> **DATASET CONTENT**
# # # # # # #

(** * Netlink inet_diag decoding pipeline: classifier, TLV splitter,
      record extractor, attribute codecs and snapshot assembler.

    The Go sources are embedded as executable Rocq functions.  Fixed-width
    integers are [Z] with their wrap-around written out, byte slices are
    [list byte] (a slice that may be [nil] is [option (list byte)]), Go's
    [(value, error)] results are tuples whose error component is an
    [option], and a run-time panic is an explicit [Panics] outcome. *)

From Stdlib Require Import ZArith List Lia Bool.
From Stdlib Require Import Strings.Byte.
From stdpp Require Import base list.
Import ListNotations.

Local Open Scope Z_scope.

(* ================================================================== *)
(** ** Outcomes of Go calls                                            *)
(* ================================================================== *)

(** A call either returns a value, panics at run time (index or slice
    bounds out of range), or exhausts the fuel given to a loop. *)
Inductive outcome (A : Type) : Type :=
| Returns (a : A)
| Panics
| OutOfFuel.

Arguments Returns {A} a.
Arguments Panics {A}.
Arguments OutOfFuel {A}.

#[global] Instance outcome_ret : MRet outcome := fun _ a => Returns a.

#[global] Instance outcome_bind : MBind outcome := fun _ _ k m =>
  match m with
  | Returns a => k a
  | Panics => Panics
  | OutOfFuel => OutOfFuel
  end.

(* ================================================================== *)
(** ** Bytes and native-endian integers                                *)
(* ================================================================== *)

Definition byteZ (b : byte) : Z := Z.of_N (Byte.to_N b).

(** [len(b)] as a Go [int]. *)
Definition len {A : Type} (b : list A) : Z := Z.of_nat (length b).

(** Byte order of the machine the decoder runs on ([nl.NativeEndian()]
    and every [unsafe.Pointer] read depend on it). *)
Inductive ByteOrder : Type := LittleEndian | BigEndian.

Fixpoint le_uint (bs : list byte) : Z :=
  match bs with
  | [] => 0
  | b :: rest => Z.lor (byteZ b) (Z.shiftl (le_uint rest) 8)
  end.

(** The unsigned integer stored in [bs] in byte order [o]. *)
Definition uint_of (o : ByteOrder) (bs : list byte) : Z :=
  match o with
  | LittleEndian => le_uint bs
  | BigEndian => le_uint (rev bs)
  end.

(** Conversion [int32(x)] of a [uint32]. *)
Definition int32 (x : Z) : Z :=
  let y := x mod 2 ^ 32 in if y <? 2 ^ 31 then y else y - 2 ^ 32.

(* ================================================================== *)
(** ** Errors                                                          *)
(* ================================================================== *)

(** Package-level error values.  [ErrTruncatedAttribute] is the failure of
    the attribute splitter's helper. *)
Inductive sentinel : Type :=
| ErrBadSequence
| ErrBadPid
| ErrBadMsgData
| ErrNotType20
| ErrParseFailed
| ErrTruncatedAttribute.

(** A Go [error]: one of the package-level values, or a value freshly
    made by [fmt.Errorf] (identified by its text). *)
Inductive error : Type :=
| Sentinel (e : sentinel)
| Errorf (text : list byte).

(* ================================================================== *)
(** ** Netlink messages and the message classifier                     *)
(* ================================================================== *)

(** [syscall.NlMsghdr]: Len uint32, Type uint16, Flags uint16,
    Seq uint32, Pid uint32.  [Type_] is the field [Type]. *)
Record NlMsghdr : Type := {
  Len : Z;
  Type_ : Z;
  Flags : Z;
  Seq : Z;
  Pid : Z
}.

Record NetlinkMessage : Type := {
  Header : NlMsghdr;
  Data : list byte
}.

(** Constants of [golang.org/x/sys/unix]. *)
Definition NLMSG_ERROR : Z := 2.
Definition NLMSG_DONE : Z := 3.
Definition NLM_F_MULTI : Z := 2.

(** What [processSingleMessage] prints. *)
Inductive printed : Type :=
| WrongSeq (got expected : Z)
| WrongPid (got expected : Z)
| PrintErrno (errno : Z).

(** Result triple of the classifier: accepted message (or nil), whether
    more messages are expected, error (or nil). *)
Definition classified : Type := (option NetlinkMessage * bool * option error)%type.

(** [processSingleMessage], with the text it prints as second component. *)
Definition processSingleMessage (native : ByteOrder)
    (m : NetlinkMessage) (seq pid : Z) : classified * list printed :=
  if negb (Seq (Header m) =? seq) then
    ((None, false, Some (Sentinel ErrBadSequence)), [WrongSeq (Seq (Header m)) seq])
  else if negb (Pid (Header m) =? pid) then
    ((None, false, Some (Sentinel ErrBadPid)), [WrongPid (Pid (Header m)) pid])
  else if Type_ (Header m) =? NLMSG_DONE then
    ((None, false, None), [])
  else
    let tail (out : list printed) : classified * list printed :=
      if Z.land (Flags (Header m)) NLM_F_MULTI =? 0
      then ((Some m, false, None), out)
      else ((Some m, true, None), out) in
    if Type_ (Header m) =? NLMSG_ERROR then
      if len (Data m) <? 4 then
        ((None, false, Some (Sentinel ErrBadMsgData)), [])
      else
        let error := int32 (uint_of native (firstn 4 (Data m))) in
        if error =? 0 then ((None, false, None), [])
        else tail [PrintErrno (int32 (- error))]
    else tail [].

# # # # # # #

> **EXERCISE**
Where a line contains the word "false", copy that line from the listing above.

> **TASK ANSWER**
    ((None, false, Some (Sentinel ErrBadSequence)), [WrongSeq (Seq (Header m)) seq])
    ((None, false, Some (Sentinel ErrBadPid)), [WrongPid (Pid (Header m)) pid])
    ((None, false, None), [])
      then ((Some m, false, None), out)
        ((None, false, Some (Sentinel ErrBadMsgData)), [])
        if error =? 0 then ((None, false, None), [])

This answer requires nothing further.